Cartilage matrix protein (CMP; also known as matrilin-1), one of the major noncollagenous proteins in most cartilages, binds to aggrecan and type II collagen. We examined the effect of CMP on the adhesion of chondrocytes and fibroblasts using CMP-coated dishes. The CMP coating at 10-20 mu g/ml enhanced the adhesion and spreading of rabbit growth plate, resting and articular chondrocytes, and fibroblasts and human epiphyseal chondrocytes and MRC5 fibroblasts. The effect of CMP on the spreading of chondrocytes was synergistically increased by native, but not heated, type II collagen (gelatin). The monoclonal antibody to integrin alpha(1) or beta(1) abolished CMP-induced cell adhesion and spreading, whereas the antibody to integrin alpha(2), alpha(3), alpha(5), beta(2), alpha(5)beta(1), or alpha(v)beta(5) had little effect on cell adhesion or spreading. The antibody to integrin alpha(1), but not to other subunits, coprecipitated I-125-CMP that was added to MRC5 cell lysates, indicating the association of CMP with the integrin a, subunit.

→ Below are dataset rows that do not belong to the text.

(* ===== verification/CommonConfig.v ===== *)
(** * Configurations of clients and servers: [pkg/config/v1], [pkg/config/v1/validation], [pkg/auth/auth.go]

    The common part of a client's configuration and the configuration of a server:
    their fields, the values [Complete] fills in, their validation, and what the
    authentication makes of them.  [Values] are the sources a token may be read
    from, among them commands, which are run only when the user allowed it. *)
From S2P Require Import Prelude Chars Ports PortsRange Visitor Service FeatureGate Config.

(** ** Values from files and commands: [value_source.go], [pkg/policy/security] *)
Module Values.

Record ExecEnvVar := mkEnvVar { envName : string; envValue : string }.
Record ExecSource := mkExec { Command : string; Args : list string; Env : list ExecEnvVar }.

(** [File] is the path of a [FileSource]. *)
Record ValueSource := mkSource { Type_ : string; File : option string; Exec : option ExecSource }.

Inductive error := ErrNoFile | ErrNoExec | ErrType | ErrPath | ErrCommand | ErrEnvEmpty | ErrEnvEq | ErrRead | ErrRun.

Definition validateFile (path : string) : res error unit := if decide (path = EmptyString) then Err ErrPath else Ok ().

Fixpoint validateEnv (env : list ExecEnvVar) : res error unit :=
  match env with
  | [] => Ok ()
  | v :: env =>
      if decide (envName v = EmptyString) then Err ErrEnvEmpty
      else if Config.ContainsChar "=" (envName v) then Err ErrEnvEq
      else validateEnv env
  end.

Definition validateExec (e : ExecSource) : res error unit :=
  if decide (Command e = EmptyString) then Err ErrCommand else validateEnv (Env e).

Definition Validate (v : ValueSource) : res error unit :=
  if decide (Type_ v = "file"%string) then
    match File v with None => Err ErrNoFile | Some path => validateFile path end
  else if decide (Type_ v = "exec"%string) then
    match Exec v with None => Err ErrNoExec | Some e => validateExec e end
  else Err ErrType.

(** What reading a source does: a file is read or a command run. *)
Inductive effect := EReadFile (path : string) | ERun (command : string) (args : list string) (env : option (list string)).

(** The world: the contents of files, the output of commands, the environment. *)
Record outside := mkOutside { readFile : string → option string; output : string → list string → option (list string) → option string; environ : list string }.

Definition trim (s : string) : string := String.string_of_list_ascii (TrimSpace (ofStr s)).

Definition resolveFile (o : outside) (path : string) : res error string * list effect :=
  match validateFile path with
  | Err e => (Err e, [])
  | Ok _ => (match readFile o path with None => Err ErrRead | Some content => Ok (trim content) end, [EReadFile path])
  end.

(** Without variables of its own the command gets the environment as it is. *)
Definition commandEnv (o : outside) (e : ExecSource) : option (list string) :=
  match Env e with
  | [] => None
  | env => Some (environ o ++ ((λ v, envName v +:+ "=" +:+ envValue v) <$> env))
  end.

Definition resolveExec (o : outside) (e : ExecSource) : res error string * list effect :=
  match validateExec e with
  | Err x => (Err x, [])
  | Ok _ =>
      let env := commandEnv o e in
      (match output o (Command e) (Args e) env with None => Err ErrRun | Some content => Ok (trim content) end,
       [ERun (Command e) (Args e) env])
  end.

Definition Resolve (o : outside) (v : ValueSource) : res error string * list effect :=
  match Validate v with
  | Err e => (Err e, [])
  | Ok _ =>
      if decide (Type_ v = "file"%string) then
        match File v with Some path => resolveFile o path | None => (Err ErrNoFile, []) end
      else if decide (Type_ v = "exec"%string) then
        match Exec v with Some e => resolveExec o e | None => (Err ErrNoExec, []) end
      else (Err ErrType, [])
  end.

(** *** Unsafe features *)

Definition TokenSourceExec : string := "TokenSourceExec".

(** A nil [UnsafeFeatures] has none. *)
Definition UnsafeFeatures := option (gset string).
Definition NewUnsafeFeatures (allowed : list string) : UnsafeFeatures := Some (list_to_set allowed).
Definition IsEnabled (feature : string) (u : UnsafeFeatures) : bool :=
  match u with None => false | Some features => bool_decide (feature ∈ features) end.

(** *** Lemmas *)

Lemma validateEnv_names env : validateEnv env = Ok () ↔ Forall (λ v, envName v ≠ EmptyString ∧ "="%char ∉ ofStr (envName v)) env.
Proof.
  induction env as [|v env IH]; simpl; [by split|]. rewrite Forall_cons, <-IH. unfold Config.ContainsChar.
  destruct (decide (envName v = EmptyString)); [naive_solver|]. destruct (bool_decide _) eqn:E; bool_to_prop; naive_solver.
Qed.

(** A source that is valid is read, and in no other way than it says. *)
Lemma Resolve_effects o v r es : Resolve o v = (r, es) →
  (Validate v = Ok () → length es = 1%nat) ∧ (Validate v ≠ Ok () → es = []) ∧
  (∀ command args env, ERun command args env ∈ es → Type_ v = "exec"%string ∧ ∃ e, Exec v = Some e ∧ Command e = command ∧ Args e = args ∧ env = commandEnv o e).
Proof.
  unfold Resolve, Validate. destruct (decide (Type_ v = "file"%string)) as [Hf|Hf].
  - destruct (File v) as [path|]; [|intros [= <- <-]; set_solver]. unfold resolveFile.
    destruct (validateFile path) as [[]|]; intros [= <- <-]; set_solver.
  - destruct (decide (Type_ v = "exec"%string)) as [He|He]; [|intros [= <- <-]; set_solver].
    destruct (Exec v) as [e|]; [|intros [= <- <-]; set_solver]. unfold resolveExec.
    destruct (validateExec e) as [[]|]; intros [= <- <-]; [|set_solver]. split_and!; try done.
    intros command args env [= -> -> ->]%list_elem_of_singleton. split; [done|]. by exists e.
Qed.
End Values.

(** ** Fields and defaults: [common.go], [client.go], [server.go] *)
Module CommonConfig.
Import Values.

Definition or {A} `{EqDecision A} (zero v fallback : A) : A := Config.EmptyOr zero v fallback.

Record QUICOptions := mkQUIC { KeepalivePeriod : Z; MaxIdleTimeout : Z; MaxIncomingStreams : Z }.
Definition completeQUIC (c : QUICOptions) : QUICOptions :=
  mkQUIC (or 0 (KeepalivePeriod c) 10) (or 0 (MaxIdleTimeout c) 30) (or 0 (MaxIncomingStreams c) 100000).

Record TLSConfig := mkTLS { CertFile : string; KeyFile : string; TrustedCaFile : string; tServerName : string }.

Record WebServerConfig := mkWeb {
  Addr : string; Port : Z; wUser : string; wPassword : string; AssetsDir : string; PprofEnable : bool; wTLS : option TLSConfig }.
Definition setAddr (a : string) (c : WebServerConfig) : WebServerConfig :=
  mkWeb a (Port c) (wUser c) (wPassword c) (AssetsDir c) (PprofEnable c) (wTLS c).
Definition completeWeb (c : WebServerConfig) : WebServerConfig := setAddr (or EmptyString (Addr c) "127.0.0.1"%string) c.

Record LogConfig := mkLog { To : string; Level : string; MaxDays : Z; DisablePrintColor : bool }.
Definition completeLog (c : LogConfig) : LogConfig :=
  mkLog (or EmptyString (To c) "console"%string) (or EmptyString (Level c) "info"%string) (or 0 (MaxDays c) 3) (DisablePrintColor c).

Definition AuthMethodToken : string := "token".
Definition AuthMethodOIDC : string := "oidc".

(** *** Clients *)

Record AuthOIDCClientConfig := mkOIDC {
  oClientID : string; ClientSecret : string; oAudience : string; Scope : string; TokenEndpointURL : string;
  AdditionalEndpointParams : Config.smap; oTrustedCaFile : string; InsecureSkipVerify : bool; oProxyURL : string; oTokenSource : option ValueSource }.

Unlabeled CMP competed for the binding to integrin alpha(1), with I-125-CMP. These findings suggest that CMP is a potent adhesion factor for chondrocytes, particularly in the presence of type II collagen, and that integrin alpha(1)beta(1) is involved in CMP-mediated cell adhesion and spreading, Since CMP is expressed almost exclusively in cartilage, this adhesion factor, unlike fibronectin or laminin, may play a special role in the development and remodeling of cartilage.